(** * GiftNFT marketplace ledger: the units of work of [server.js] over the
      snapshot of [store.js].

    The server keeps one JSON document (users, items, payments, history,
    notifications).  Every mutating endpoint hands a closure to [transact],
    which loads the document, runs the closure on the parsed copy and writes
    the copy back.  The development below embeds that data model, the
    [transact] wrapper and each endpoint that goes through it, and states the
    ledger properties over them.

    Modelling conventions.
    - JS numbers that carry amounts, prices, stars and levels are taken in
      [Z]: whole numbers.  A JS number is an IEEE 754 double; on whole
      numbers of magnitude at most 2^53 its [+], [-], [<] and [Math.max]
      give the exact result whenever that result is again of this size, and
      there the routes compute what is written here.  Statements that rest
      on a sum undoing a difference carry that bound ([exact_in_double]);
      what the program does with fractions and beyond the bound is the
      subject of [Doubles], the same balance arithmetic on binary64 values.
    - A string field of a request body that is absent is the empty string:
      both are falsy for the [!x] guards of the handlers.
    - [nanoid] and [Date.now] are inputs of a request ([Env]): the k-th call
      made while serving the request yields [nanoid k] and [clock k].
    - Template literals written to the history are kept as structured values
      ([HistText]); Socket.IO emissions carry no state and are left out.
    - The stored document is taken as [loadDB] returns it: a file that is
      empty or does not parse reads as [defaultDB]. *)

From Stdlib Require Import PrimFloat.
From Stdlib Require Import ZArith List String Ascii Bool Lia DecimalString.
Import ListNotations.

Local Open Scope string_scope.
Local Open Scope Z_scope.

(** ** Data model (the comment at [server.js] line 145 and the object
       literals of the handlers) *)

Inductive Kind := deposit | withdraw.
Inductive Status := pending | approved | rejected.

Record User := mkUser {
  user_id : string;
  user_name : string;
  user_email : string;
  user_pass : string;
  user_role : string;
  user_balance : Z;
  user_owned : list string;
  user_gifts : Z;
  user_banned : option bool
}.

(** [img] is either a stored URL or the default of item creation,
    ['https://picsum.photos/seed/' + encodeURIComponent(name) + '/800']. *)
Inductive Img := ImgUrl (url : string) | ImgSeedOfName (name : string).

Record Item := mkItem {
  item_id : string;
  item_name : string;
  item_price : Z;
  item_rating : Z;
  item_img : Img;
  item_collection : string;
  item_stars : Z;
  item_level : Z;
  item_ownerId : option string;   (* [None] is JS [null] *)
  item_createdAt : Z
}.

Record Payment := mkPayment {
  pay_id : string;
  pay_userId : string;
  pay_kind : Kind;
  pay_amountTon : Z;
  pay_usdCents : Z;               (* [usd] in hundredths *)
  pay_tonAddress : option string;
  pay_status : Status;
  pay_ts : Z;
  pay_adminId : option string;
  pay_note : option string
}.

=== Work instruction ===
Copy out the range of lines above starting at the line with "['https://picsum.photos/seed/' + encodeURIComponent(name)" and ending at the line with "item_level : Z;", exactly and including both.

=== Task result ===
    ['https://picsum.photos/seed/' + encodeURIComponent(name) + '/800']. *)
Inductive Img := ImgUrl (url : string) | ImgSeedOfName (name : string).

Record Item := mkItem {
  item_id : string;
  item_name : string;
  item_price : Z;
  item_rating : Z;
  item_img : Img;
  item_collection : string;
  item_stars : Z;
  item_level : Z;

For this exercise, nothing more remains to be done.